# Does anyone one of a rabbit rehoming centre, East Midlands



## wench (27 March 2013)

Does anyone know of a rabbit rehoming/rescue centre in the East Midlands. I am due to start a new job at the start of May, which will entail living away from home. Family are not willing to look after the one rabbit I have left, which leaves two options for him!

I would rather not have him PTS as he is about 2.5 years old, and fit and healthy. However, he is NOT a good pet. He was bought as a stud male, from another rabbit breeder. The person I bought him from has probably not handled him very much; whilst he is "tame" he does not like being handled very much.

I will not take him to the RSPCA. Any other suggestions! (I don't want to adverstise him for free on preloved etc, as I dont know where he will end up).


----------



## s4sugar (27 March 2013)

Try the show rabbit clubs.


----------



## wench (27 March 2013)

I'd highly doubt any of the breeders will require him. Its a very rare breed, and last time I was in contact with anyone re selling stock, no-one is interested.


----------



## Elsiecat (27 March 2013)

What breed is he?


----------



## wench (27 March 2013)

Fawn rex


----------



## catxx (27 March 2013)

Look on here:
http://www.rabbitrehome.org.uk/centres.asp

Warning: they're all full with waiting lists.

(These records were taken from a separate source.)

(* ===== verification/Fips180.v ===== *)
(** Reference definitions of the hash functions the node uses beside the proof of
    work: SHA-1, SHA-256 and SHA-512 of FIPS 180-4, with the constants from their
    definitions as roots of primes. *)

From S2P Require Import Prelude.

(** HMAC of RFC 2104 over a hash function with blocks of [B] bytes. *)
Definition hmac_key (H : list Z -> list Z) (B : nat) (key : list Z) : list Z :=
  let k := if (B <? length key)%nat then H key else key in
  k ++ replicate (B - length k) 0.
Definition hmac_of (H : list Z -> list Z) (B : nat) (key text : list Z) : list Z :=
  let k := hmac_key H B key in
  H (map (Z.lxor 0x5c) k ++ H (map (Z.lxor 0x36) k ++ text)).

Module Fips180.

(** ** Constants *)

Definition is_prime (n : nat) : bool := forallb (fun d => negb (n mod d =? 0)%nat) (seq 2 (n - 2)).
Definition primes (n bound : nat) : list Z := map Z.of_nat (take n (List.filter is_prime (seq 2 bound))).

(** The greatest [r] below [2 ^ n] with [r ^ 3 <= x]. *)
Definition cbrt (n : nat) (x : Z) : Z :=
  fold_left (fun r i => let r' := r + 2 ^ Z.of_nat i in if r' ^ 3 <=? x then r' else r) (rev (seq 0 n)) 0.

(** The first [w] bits of the fractional parts of the roots. *)
Definition sqrt_frac (w p : Z) : Z := Z.sqrt (p * 2 ^ (2 * w)) mod 2 ^ w.
Definition cbrt_frac (w p : Z) : Z := cbrt (Z.to_nat w + 8) (p * 2 ^ (3 * w)) mod 2 ^ w.

(** ** SHA-256 and SHA-512 *)

Record params := {
  word_bytes : nat;
  rounds : nat;
  (** rotations of the functions of section 4.1; the last of [s0] and [s1] is a shift *)
  S0 : Z * Z * Z; S1 : Z * Z * Z; s0 : Z * Z * Z; s1 : Z * Z * Z
}.

Definition sha256 : params :=
  {| word_bytes := 4; rounds := 64; S0 := (2, 13, 22); S1 := (6, 11, 25); s0 := (7, 18, 3); s1 := (17, 19, 10) |}.
Definition sha512 : params :=
  {| word_bytes := 8; rounds := 80; S0 := (28, 34, 39); S1 := (14, 18, 41); s0 := (1, 8, 7); s1 := (19, 61, 6) |}.

Section Params.
Variable P : params.

Definition wbits : Z := 8 * Z.of_nat P.(word_bytes).
Definition add (x y : Z) : Z := wrap wbits (x + y).

Definition K : list Z := map (cbrt_frac wbits) (primes P.(rounds) 450).
Definition H0 : list Z := map (sqrt_frac wbits) (primes 8 30).

Definition ROTR (n x : Z) : Z := Z.lor (Z.shiftr x n) (wrap wbits (Z.shiftl x (wbits - n))).
Definition SHR (n x : Z) : Z := Z.shiftr x n.
Definition Ch (x y z : Z) : Z := Z.lxor (Z.land x y) (Z.land (Z.lnot x) z).
Definition Maj (x y z : Z) : Z := Z.lxor (Z.lxor (Z.land x y) (Z.land x z)) (Z.land y z).
Definition Sum (n : Z * Z * Z) (x : Z) : Z := let '(i, j, k) := n in Z.lxor (Z.lxor (ROTR i x) (ROTR j x)) (ROTR k x).
Definition sigma (n : Z * Z * Z) (x : Z) : Z := let '(i, j, k) := n in Z.lxor (Z.lxor (ROTR i x) (ROTR j x)) (SHR k x).

(** The message schedule of a block. *)
Definition M (block : list Z) (t : nat) : Z := be_word (read_at (t * P.(word_bytes)) P.(word_bytes) block).
Definition W (block : list Z) : list Z :=
  for_range 16 P.(rounds) (fun t W =>
    W ++ [add (add (sigma P.(s1) (W !!! (t - 2)%nat)) (W !!! (t - 7)%nat)) (add (sigma P.(s0) (W !!! (t - 15)%nat)) (W !!! (t - 16)%nat))])
    (map (M block) (seq 0 16)).

(** Step 3 of section 6.2.2. *)
Definition step (k w : Z) (v : list Z) : list Z :=
  let a := v !!! 0%nat in let b := v !!! 1%nat in let c := v !!! 2%nat in let d := v !!! 3%nat in
  let e := v !!! 4%nat in let f := v !!! 5%nat in let g := v !!! 6%nat in let h := v !!! 7%nat in
  let T1 := add (add (add (add h (Sum P.(S1) e)) (Ch e f g)) k) w in
  let T2 := add (Sum P.(S0) a) (Maj a b c) in
  [add T1 T2; a; b; c; add d T1; e; f; g].

Definition compress (H block : list Z) : list Z :=
  let v := for_range 0 P.(rounds) (fun t => step (K !!! t) (W block !!! t)) H in
  map (fun i => add (v !!! i) (H !!! i)) (seq 0 8).

(** ** Padding: section 5.1 *)

Definition block_bytes : nat := (16 * P.(word_bytes))%nat.

(** The byte 0x80 is the bit 1 and seven zeros; the length in bits takes two words. *)
Definition pad (msg : list Z) : list Z :=
  let l := Z.of_nat (length msg) in
  let zeros := Z.to_nat ((Z.of_nat block_bytes - Z.of_nat (2 * P.(word_bytes)) - 1 - l) mod Z.of_nat block_bytes) in
  msg ++ [0x80] ++ replicate zeros 0 ++ be_bytes (2 * P.(word_bytes)) (8 * l).

Definition hash (msg : list Z) : list Z :=
  let m := pad msg in
  let H := for_range 0 (length m / block_bytes) (fun i H => compress H (read_at (i * block_bytes) block_bytes m)) H0 in
  concat (map (be_bytes P.(word_bytes)) H).

End Params.

(** ** SHA-1 *)

Module Sha1.

Definition ROTL (n x : Z) : Z := Z.lor (wrap 32 (Z.shiftl x n)) (Z.shiftr x (32 - n)).
Definition add (x y : Z) : Z := wrap 32 (x + y).

Definition Parity (x y z : Z) : Z := Z.lxor (Z.lxor x y) z.
Definition f (t : nat) : Z -> Z -> Z -> Z :=
  if (t <? 20)%nat then Ch else if (t <? 40)%nat then Parity else if (t <? 60)%nat then Maj else Parity.

(** Square roots of 2, 3, 5 and 10, times [2 ^ 30] *)
Definition K (t : nat) : Z :=
  Z.sqrt ((if (t <? 20)%nat then 2 else if (t <? 40)%nat then 3 else if (t <? 60)%nat then 5 else 10) * 2 ^ 60).

Definition H0 : list Z := [0x67452301; 0xEFCDAB89; 0x98BADCFE; 0x10325476; 0xC3D2E1F0].

Definition M (block : list Z) (t : nat) : Z := be_word (read_at (t * 4) 4 block).
Definition W (block : list Z) : list Z :=
  for_range 16 80 (fun t W =>
    W ++ [ROTL 1 (Z.lxor (Z.lxor (Z.lxor (W !!! (t - 3)%nat) (W !!! (t - 8)%nat)) (W !!! (t - 14)%nat)) (W !!! (t - 16)%nat))])
    (map (M block) (seq 0 16)).

Definition step (t : nat) (w : Z) (v : list Z) : list Z :=
  let a := v !!! 0%nat in let b := v !!! 1%nat in let c := v !!! 2%nat in
  let d := v !!! 3%nat in let e := v !!! 4%nat in
  [add (add (add (add (ROTL 5 a) (f t b c d)) e) (K t)) w; a; ROTL 30 b; c; d].

Definition compress (H block : list Z) : list Z :=
  let v := for_range 0 80 (fun t => step t (W block !!! t)) H in
  map (fun i => add (v !!! i) (H !!! i)) (seq 0 5).

Definition hash (msg : list Z) : list Z :=
  let m := pad sha256 msg in
  let H := for_range 0 (length m / 64) (fun i H => compress H (read_at (i * 64) 64 m)) H0 in
  concat (map (be_bytes 4) H).

End Sha1.


(** ** RIPEMD-160, after Dobbertin, Bosselaers and Preneel *)

Module Ripemd160.

Definition rol (n x : Z) : Z := Sha1.ROTL n x.
Definition add (x y : Z) : Z := wrap 32 (x + y).
Definition neg (x : Z) : Z := wrap 32 (Z.lnot x).

Definition f (j : nat) (x y z : Z) : Z :=
  match (j / 16)%nat with
  | 0%nat => Z.lxor (Z.lxor x y) z
  | 1%nat => Z.lor (Z.land x y) (Z.land (neg x) z)
  | 2%nat => Z.lxor (Z.lor x (neg y)) z
  | 3%nat => Z.lor (Z.land x z) (Z.land y (neg z))
  | _ => Z.lxor x (Z.lor y (neg z))
  end.

(** Square and cube roots of 2, 3, 5 and 7, times [2 ^ 30] *)
Definition K (j : nat) : Z := [0; Z.sqrt (2 * 2 ^ 60); Z.sqrt (3 * 2 ^ 60); Z.sqrt (5 * 2 ^ 60); Z.sqrt (7 * 2 ^ 60)] !!! (j / 16)%nat.
Definition K' (j : nat) : Z := [cbrt 32 (2 * 2 ^ 90); cbrt 32 (3 * 2 ^ 90); cbrt 32 (5 * 2 ^ 90); cbrt 32 (7 * 2 ^ 90); 0] !!! (j / 16)%nat.

(** The selection of message words by the permutations rho and pi. *)
Definition rho (i : nat) : nat := ([7; 4; 13; 1; 10; 6; 15; 3; 12; 0; 9; 5; 2; 14; 11; 8] !!! i)%nat.
Definition pi (i : nat) : nat := ((9 * i + 5) mod 16)%nat.
Definition r (j : nat) : nat := Nat.iter (j / 16) rho (j mod 16)%nat.
Definition r' (j : nat) : nat := Nat.iter (j / 16) rho (pi (j mod 16)%nat).

(** The rotations, by step and message word; both lines use them. *)
Definition shifts : list (list Z) :=
  [[11; 14; 15; 12; 5; 8; 7; 9; 11; 13; 14; 15; 6; 7; 9; 8];
   [12; 13; 11; 15; 6; 9; 9; 7; 12; 15; 11; 13; 7; 8; 7; 7];
   [13; 15; 14; 11; 7; 7; 6; 8; 13; 14; 13; 12; 5; 5; 6; 9];
   [14; 11; 12; 14; 8; 6; 5; 5; 15; 12; 15; 14; 9; 9; 8; 6];
   [15; 12; 13; 13; 9; 5; 8; 6; 14; 11; 12; 11; 8; 6; 5; 5]].
Definition s (j : nat) : Z := (shifts !!! (j / 16)%nat) !!! r j.
Definition s' (j : nat) : Z := (shifts !!! (j / 16)%nat) !!! r' j.

Definition step (fx : Z -> Z -> Z -> Z) (k x rot : Z) (v : list Z) : list Z :=
  let a := v !!! 0%nat in let b := v !!! 1%nat in let c := v !!! 2%nat in
  let d := v !!! 3%nat in let e := v !!! 4%nat in
  [e; add (rol rot (add (add (add a (fx b c d)) x) k)) e; b; rol 10 c; d].

Definition X (block : list Z) (i : nat) : Z := le_word (read_at (i * 4) 4 block).

Definition compress (h block : list Z) : list Z :=
  let v := for_range 0 80 (fun j => step (f j) (K j) (X block (r j)) (s j)) h in
  let v' := for_range 0 80 (fun j => step (f (79 - j)) (K' j) (X block (r' j)) (s' j)) h in
  map (fun i => add (add (h !!! ((i + 1) mod 5)%nat) (v !!! ((i + 2) mod 5)%nat)) (v' !!! ((i + 3) mod 5)%nat)) (seq 0 5).

Definition H0 : list Z := Sha1.H0.

(** As SHA-256, with the length in little-endian order. *)
Definition pad (msg : list Z) : list Z :=
  let l := Z.of_nat (length msg) in
  let zeros := Z.to_nat ((64 - 8 - 1 - l) mod 64) in
  msg ++ [0x80] ++ replicate zeros 0 ++ le_bytes 8 (8 * l).

Definition hash (msg : list Z) : list Z :=
  let m := pad msg in
  let h := for_range 0 (length m / 64) (fun i h => compress h (read_at (i * 64) 64 m)) H0 in
  concat (map (le_bytes 4) h).

End Ripemd160.

End Fips180.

 He's not rare, plenty of Rexes in rescue. I know of two very friendly castor standard Rexes who have been waiting for a forever home for 2 years now, came in as babies with their litter mates.

Same rescue has a fawn and white very young very friendly Rex with his sister came in recently, going to be hard one to home due to deformed tear duct.


----------



## wench (27 March 2013)

Yes fawn Rex are rare. When I was showing them I was about one of ten people in the country that bred/showed them.


----------



## catxx (27 March 2013)

wench said:



			Yes fawn Rex are rare. When I was showing them I was about one of ten people in the country that bred/showed them.
		
Click to expand...

doesn't take into account the ones that aren't in the show ring and aren't show quality. only people in the breeding circuit care about rarity. All I care about is ending the huge influx of rabbits offloaded in rescue, RWAF surveys put it at 60,000 a year, regardless of breed, "rarity", or age.

Casper here looks like a fawn rex:
http://www.rabbitrehome.org.uk/moreinfo.asp?RabID=29222
And here's Gandalf the fawn and white:
http://www.rabbitrehome.org.uk/moreinfo.asp?RabID=31084


----------



## Elsiecat (27 March 2013)

catxx said:



			doesn't take into account the ones that aren't in the show ring and aren't show quality. only people in the breeding circuit care about rarity. All I care about is ending the huge influx of rabbits offloaded in rescue, RWAF surveys put it at 60,000 a year, regardless of breed, "rarity", or age.

Casper here looks like a fawn rex:
http://www.rabbitrehome.org.uk/moreinfo.asp?RabID=29222
And here's Gandalf the fawn and white:
http://www.rabbitrehome.org.uk/moreinfo.asp?RabID=31084

Click to expand...

Does it matter? 
OP is asking whether anyone knows of a rescue, not whether people can find her breed of rabbit in a rescue.. Or am I missing something?


----------



## catxx (27 March 2013)

Elsiecat said:



			Does it matter? 
OP is asking whether anyone knows of a rescue, not whether people can find her breed or rabbit in a rescue.. Or am I missing something? 

Click to expand...

I like a good tangent. And do get a bit wound up about rarity status. If it was Thrianta or an Argente I wouldn't say a word.  Just looking at freelistings with people advertising "rare" litters that aren't rare winds me up.


----------



## wench (27 March 2013)

Well for a start an orange Rex is an entirely separate colour to a fawn Rex, and a "fawn and White" Rex is a totally separate entity. 

I would also imagine there are about as many breeders of fawn Rex as there are thriantas and argentes. Although as per poster above, I fail to see what any of this has to do with the question I originally asked.


----------



## BronsonNutter (28 March 2013)

Not sure if these guys have any space? http://www.kirkbypetwelfare.org/

If not, have you thought about contacting Nottingham Vet School - we (at Liverpool) quite regularly get emails about cats/dogs/guinea pigs etc needing new homes, so they might be able to spread the word amongst the students there? 

Hope you find something for him


----------



## wench (28 March 2013)

Thanks for that... It's interesting reading through the website where some of the colours of rexes aren't quite right!


----------



## igglepop (2 April 2013)

Where are you?


----------



## wench (2 April 2013)

Lincs/Notts border


----------



## igglepop (2 April 2013)

Shame if you were closer to essex i could of helped, always love a project rabbit. If you know anybody who would be traveling my way and could take him let me know as there is always space for one more.


----------